WORK INSTRUCTIONS: Which lines run from the one containing "else split_from (cur" to the end of the records? Write them out exactly, both ends included, and nothing else.
Segment Open
Lemma empty_answers_look_like_loading_witness :
  images_count_text
    (st (snd (exec (constant_env (Some []) (Some []) (Some sample_stats) None)
                   updateImages initial_state)))
  = "...".
Proof.
  apply (empty_answers_look_like_loading
           (constant_env (Some []) (Some []) (Some sample_stats) None)
           initial_state sample_stats eq_refl eq_refl eq_refl).
Defined.

(** ** The cards of the recent files *)

Lemma before_slash_app (t rest : string) :
  slash_free t = true -> before_slash (t ++ String "/" rest) = t.
Proof.
  induction t as [|c t IH]; intros H; [reflexivity|].
  cbn [slash_free] in H. apply andb_prop in H as [Hc Ht].
  cbn [append before_slash]. apply negb_true_iff in Hc. rewrite Hc.
  rewrite IH by assumption. reflexivity.
Qed.

Lemma before_slash_none (t : string) :
  slash_free t = true -> before_slash t = t.
Proof.
  induction t as [|c t IH]; intros H; [reflexivity|].
  cbn [slash_free] in H. apply andb_prop in H as [Hc Ht].
  cbn [before_slash]. apply negb_true_iff in Hc. rewrite Hc.
  rewrite IH by assumption. reflexivity.
Qed.

(** X18: the component of a card is decided by what stands before the
    first slash of the MIME type, whatever follows it: the audio icon when
    that is exactly ["audio"], and otherwise an element named by it
    ([image], [video], ...); a type without slash is taken whole. *)
Theorem card_component_by_type (image : FileRecord) (t rest : string) :
  slash_free t = true ->
  mimetype image = t ++ String "/" rest \/ mimetype image = t ->
  card_component image = if String.eqb t "audio" then AudioIcon else Tag t.
Proof.
  intros Ht [Hm|Hm]; unfold card_component; rewrite Hm.
  - rewrite before_slash_app by assumption. reflexivity.
  - rewrite before_slash_none by assumption. reflexivity.
Qed.

Lemma card_component_by_type_witness :
  card_component (sample_file 0) = Tag "image".
Proof.
  apply (card_component_by_type (sample_file 0) "image" "png" eq_refl).
  left. reflexivity.
Defined.

(** The grid shows one card per recent file, in order, keyed by the
    file's identifier and showing its url and name; only an empty list
    gives the four placeholders. *)
Theorem recent_grid_cards (s : State) :
  recent s <> [] ->
  recent_grid s
  = map (fun image => MediaCard (id image) (url image) (file image)
                                (card_component image)) (recent s) /\
  List.length (recent_grid s) = List.length (recent s) /\
  forall k : Z, ~ In (SkeletonBox k) (recent_grid s).
Proof.
  intros Hne. unfold recent_grid. destruct (recent s) as [|x l]; [contradiction|].
  split; [reflexivity|]. split; [apply length_map|].
  intros k Hin. apply in_map_iff in Hin. destruct Hin as [image [Heq _]].
  discriminate Heq.
Qed.

Lemma recent_grid_cards_witness :
  List.length (recent_grid {| images := []; recent := sample_files 4; page := 0;
                              stats := None; rowsPerPage := 10 |}) = 4%nat.
Proof.
  apply (proj1 (proj2 (recent_grid_cards
           {| images := []; recent := sample_files 4; page := 0;
              stats := None; rowsPerPage := 10 |}
           ltac:(discriminate)))).
Defined.
(** * split-pdf: a shallow embedding of [pdf_splitter.py]

    The development follows the source file top to bottom:

    - [PyStr]   : the Python string primitives the script relies on
                  ([str.strip], [str.split], [str.lower], [in], [int], [str]);
    - [Re]      : the fragment of Python's [re] the three patterns of the
                  script live in (anchors and repeated character classes,
                  greedy or lazy, with capture groups), with backtracking;
    - [Splitter]: the functions of the script, in source order, and the
                  top-level driver.

    Strings are Rocq strings: a character is one code point below 256, and
    the character classes are Python's ([Py_UNICODE_ISSPACE], [str.isalnum],
    ...) restricted to that range.  [print] is modelled by the list of lines
    written, in order.  Dictionaries are association lists in insertion
    order, which is the order Python iterates them in.  Font sizes are
    binary64 floats, with the Standard Library's [SpecFloat] for their
    arithmetic.  Whether a chapter file can be written is a parameter of
    the splitter and of the script. *)

From Stdlib Require Import String Ascii List ZArith QArith Qround Lia Bool Arith.
From Stdlib Require Import DecimalString Sorting.Sorted Sorting.Permutation.
From Stdlib Require Import Floats.SpecFloat.
Import ListNotations.

Close Scope Q_scope.
Open Scope string_scope.
Open Scope list_scope.

(* ===================================================================== *)
(** * Python string primitives *)
(* ===================================================================== *)

Module PyStr.

Definition code (c : ascii) : N := N_of_ascii c.

Definition in_range (lo hi : N) (c : ascii) : bool :=
  (N.leb lo (code c) && N.leb (code c) hi)%bool.

(** [Py_UNICODE_ISSPACE] below 256: what [str.strip], [str.split] and the
    regular expression class [\s] call whitespace. *)
Definition isspace (c : ascii) : bool :=
  (in_range 9 13 c || in_range 28 32 c
   || N.eqb (code c) 133 || N.eqb (code c) 160)%bool.

(** [\d] on a [str] pattern: the decimal digits. *)
Definition isdecimal (c : ascii) : bool := in_range 48 57 c.

Definition isupper_ascii (c : ascii) : bool := in_range 65 90 c.
Definition islower_ascii (c : ascii) : bool := in_range 97 122 c.

(** Letters of the Latin-1 supplement: feminine and masculine ordinals, the
    micro sign, and the accented letters (all but the two operators). *)
Definition isalpha_latin1 (c : ascii) : bool :=
  (N.eqb (code c) 170 || N.eqb (code c) 181 || N.eqb (code c) 186
   || in_range 192 214 c || in_range 216 246 c || in_range 248 255 c)%bool.

(** Superscript digits and vulgar fractions: numeric without being decimal. *)
Definition isnumeric_latin1 (c : ascii) : bool :=
  (N.eqb (code c) 178 || N.eqb (code c) 179 || N.eqb (code c) 185
   || in_range 188 190 c)%bool.

(** [str.isalnum] on one character. *)
Definition isalnum (c : ascii) : bool :=
  (isdecimal c || isupper_ascii c || islower_ascii c
   || isalpha_latin1 c || isnumeric_latin1 c)%bool.

(** [\w] on a [str] pattern: alphanumeric or underscore. *)
Definition isword (c : ascii) : bool :=
  (isalnum c || Ascii.eqb c "_")%bool.

Definition newline : ascii := ascii_of_N 10.

(** [str.lower] on one character: the ASCII capitals and the capitals of
    the Latin-1 supplement move 32 places up. *)
Definition lower_char (c : ascii) : ascii :=
  if (isupper_ascii c || in_range 192 214 c || in_range 216 222 c)%bool
  then ascii_of_N (code c + 32) else c.

Fixpoint map_str (f : ascii -> ascii) (s : string) : string :=
  match s with
  | EmptyString => EmptyString
  | String c r => String (f c) (map_str f r)
  end.

Fixpoint filter_str (p : ascii -> bool) (s : string) : string :=
  match s with
  | EmptyString => EmptyString
  | String c r => if p c then String c (filter_str p r) else filter_str p r
  end.

Fixpoint all_str (p : ascii -> bool) (s : string) : bool :=
  match s with
  | EmptyString => true
  | String c r => (p c && all_str p r)%bool
  end.

Definition lower (s : string) : string := map_str lower_char s.

Definition is_empty (s : string) : bool :=
  match s with EmptyString => true | _ => false end.

Fixpoint lstrip (s : string) : string :=
  match s with
  | EmptyString => EmptyString
  | String c r => if isspace c then lstrip r else s
  end.

Fixpoint rstrip (s : string) : string :=
  match s with
  | EmptyString => EmptyString
  | String c r =>
      let r' := rstrip r in
      if (isspace c && is_empty r')%bool then EmptyString else String c r'
  end.

Definition strip (s : string) : string := rstrip (lstrip s).

(** [s.split()]: the maximal runs of non-whitespace characters. *)
Fixpoint split_from (cur : string) (s : string) : list string :=
  match s with
  | EmptyString => if is_empty cur then [] else [cur]
  | String c r =>
      if isspace c
      then (if is_empty cur then split_from EmptyString r
            else cur :: split_from EmptyString r)
      else split_from (cur ++ String c EmptyString) r
  end.

Definition split (s : string) : list string := split_from EmptyString s.

(** [sep.join(parts)] *)
Fixpoint join (sep : string) (parts : list string) : string :=
  match parts with
  | [] => EmptyString
  | [p] => p
  | p :: ps => p ++ sep ++ join sep ps
  end.

(** [needle in hay] *)
Fixpoint contains (needle hay : string) : bool :=
  match hay with
  | EmptyString => is_empty needle
  | String _ r => (prefix needle hay || contains needle r)%bool
  end.

(** [str(n)] for an integer. *)
Definition str_of_Z (n : Z) : string := NilZero.string_of_int (Z.to_int n).

Definition digit_val (c : ascii) : Z := Z.of_N (code c) - 48.

(** The digit part of an integer literal given to [int]: decimal digits,
    where single underscores may separate two digits. [prev_digit] says
    whether the character before was a digit; [acc] is the value so far. *)
Fixpoint int_digits (prev_digit : bool) (acc : Z) (s : string) : option Z :=
  match s with
  | EmptyString => if prev_digit then Some acc else None
  | String c r =>
      if isdecimal c then int_digits true (10 * acc + digit_val c) r
      else if (Ascii.eqb c "_" && prev_digit)%bool then
        match r with
        | String d _ => if isdecimal d then int_digits false acc r else None
        | EmptyString => None
        end
      else None
  end.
Segment Closed
THE ANSWER:
      else split_from (cur ++ String c EmptyString) r
  end.

Definition split (s : string) : list string := split_from EmptyString s.

(** [sep.join(parts)] *)
Fixpoint join (sep : string) (parts : list string) : string :=
  match parts with
  | [] => EmptyString
  | [p] => p
  | p :: ps => p ++ sep ++ join sep ps
  end.

(** [needle in hay] *)
Fixpoint contains (needle hay : string) : bool :=
  match hay with
  | EmptyString => is_empty needle
  | String _ r => (prefix needle hay || contains needle r)%bool
  end.

(** [str(n)] for an integer. *)
Definition str_of_Z (n : Z) : string := NilZero.string_of_int (Z.to_int n).

Definition digit_val (c : ascii) : Z := Z.of_N (code c) - 48.

(** The digit part of an integer literal given to [int]: decimal digits,
    where single underscores may separate two digits. [prev_digit] says
    whether the character before was a digit; [acc] is the value so far. *)
Fixpoint int_digits (prev_digit : bool) (acc : Z) (s : string) : option Z :=
  match s with
  | EmptyString => if prev_digit then Some acc else None
  | String c r =>
      if isdecimal c then int_digits true (10 * acc + digit_val c) r
      else if (Ascii.eqb c "_" && prev_digit)%bool then
        match r with
        | String d _ => if isdecimal d then int_digits false acc r else None
        | EmptyString => None
        end
      else None
  end.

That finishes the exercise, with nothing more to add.